Leo James - Medical Research Council Laboratory of Molecular Biology, UK

Leo James - Medical Research Council Laboratory of Molecular Biology, UK

Location: 
Seminar Room 1
Start Time: 
Fri, 15/02/2019 - 9:30am
End Time: 
Fri, 15/02/2019 - 10:30am

​Trim-Away: Targeted degradation of pathogens and proteins by the cytosolic antibody receptor TRIM21

Special seminar hosted by Associate Professor Seth Masters

TRIM21 is a recently discovered mammalian Fc receptor and E3 ubiquitin ligase expressed in the cytosol of all cells. The highest affinity IgG receptor in man, it mediates an intracellular humoral response against antibody-opsonized pathogens that invade the cytosol during infection.

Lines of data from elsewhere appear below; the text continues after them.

(** ** Patches *)

Module Docs.
(** The merge patch from one document to another. *)
Fixpoint diff (a b : json) {struct a} : json :=
  match a, b with
  | JObj la, JObj lb =>
      let changed :=
        concat (map (fun kv : string * json =>
          match obj_map lb !! fst kv with
          | None => [(fst kv, JNull)]
          | Some y => if bool_decide (snd kv = y) then [] else [(fst kv, diff (snd kv) y)]
          end) la) in
      let added := List.filter (fun kv => negb (bool_decide (is_Some (obj_map la !! fst kv)))) lb in
      JObj (map_obj (obj_map (changed ++ added)))
  | _, _ => b
  end.

(** The member of a difference. *)
Definition diff_member (x y : option json) : option json :=
  match x, y with
  | Some _, None => Some JNull
  | Some x, Some y => if bool_decide (x = y) then None else Some (diff x y)
  | None, y => y
  end.

Lemma diff_lookup la lb k :
  NoDup la.*1 -> NoDup lb.*1 ->
  member k (diff (JObj la) (JObj lb)) = diff_member (obj_map la !! k) (obj_map lb !! k).
Proof.
  intros Ha Hb. cbn [diff member]. rewrite obj_map_map_obj.
  match goal with |- obj_map ?l !! k = _ => set (l0 := l) end.
  assert (forall v, (k, v) ∈ l0 <-> diff_member (obj_map la !! k) (obj_map lb !! k) = Some v) as Hl0.
  { intros v. unfold l0. rewrite elem_of_app, !list_elem_of_In.
    rewrite in_concat, filter_In. cbn [fst]. split.
    - intros [(x & Hx & Hin)|[Hin Hn]].
      + apply in_map_iff in Hx as ([k' x'] & <- & Hk'). cbn [fst snd] in Hin.
        assert (k' = k) as -> by (destruct (obj_map lb !! k');
          [destruct (bool_decide _); [done|]|]; destruct Hin as [[= -> _]|[]]; done).
        assert (obj_map la !! k = Some x') as ->
          by (apply obj_map_lookup_nodup; [done|by apply list_elem_of_In]).
        destruct (obj_map lb !! k) as [y|]; cbn; [case_bool_decide; [done|]|];
          by destruct Hin as [[= <-]|[]].
      + apply negb_true_iff, bool_decide_eq_false, eq_None_not_Some in Hn. rewrite Hn. cbn.
        apply obj_map_lookup_nodup; [done|by apply list_elem_of_In].
    - destruct (obj_map la !! k) as [x|] eqn:Ex; cbn.
      + intros Hd. left. apply obj_map_lookup_nodup in Ex; [|done].
        eexists. split; [apply in_map_iff; exists (k, x); split; [done|by apply list_elem_of_In]|].
        cbn [fst snd]. destruct (obj_map lb !! k) as [y|]; [case_bool_decide; [done|]|];
          injection Hd as <-; by left.
      + intros Hy. right. apply obj_map_lookup_nodup in Hy; [|done].
        split; [by apply list_elem_of_In|done]. }
  destruct (diff_member _ _) as [v|] eqn:Ed.
  - unfold obj_map. apply elem_of_list_to_map_1'.
    + intros y Hy. rewrite elem_of_reverse in Hy. apply Hl0 in Hy. congruence.
    + rewrite elem_of_reverse. by apply Hl0.
  - unfold obj_map. apply not_elem_of_list_to_map. rewrite fmap_reverse, elem_of_reverse.
    intros ([k' v] & -> & Hin)%list_elem_of_fmap. by apply Hl0 in Hin.
Qed.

Upon detection, TRIM21 initiates a programme of ubiquitination that recruits cellular degradation machinery, which catalyse the disassembly and destruction of cytosolic virions to prevent their replication. This rapid virion destruction also exposes the genomes of RNA and DNA viruses, allowing TRIM21 to potentiate the activity of RIG-I, cGAS and the inflammasome and induce a potent antiviral state. TRIM21 is effective against diverse viruses but also bacteria and proteopathic agents like tau. In my talk, I will summarize key aspects of TRIM21 biology and focus on recent work showing how its ubiquitination and inflammatory signalling is regulated and how we have repurposed its unique activity to perform targeted protein depletion. This latter technology, called ‘Trim-Away’, uses off-the-shelf antibodies to rapidly and acutely degrade cellular proteins in diverse cells.
 
Leo received his PhD from Cambridge University in 2000 and post-doc’d with Prof Dan Tawfik and Sir Greg Winter, on antibody structure, function and evolution. In 2007, Leo established a lab at the LMB in Cambridge studying host-pathogen interactions using a broad range of in vitro and in vivo techniques. In 2010, Leo discovered TRIM21, the most conserved and highest affinity antibody receptor in mammals and uniquely cytosolically expressed. Since then, his lab has shown that TRIM21 prevents infection by intercepting viruses, bacteria and pathogenic proteins inside the cell and targeting them for rapid degradation. This work has also led to the development of ‘TrimAway’, a technique which exploits TRIM21 for the rapid and specific degradation of cellular proteins. Leo also investigates HIV post-fusion biology; recent work includes identifying the HIV capsid interface used to recruit import cofactors and dynamic pores in the capsid that are essential for HIV infection.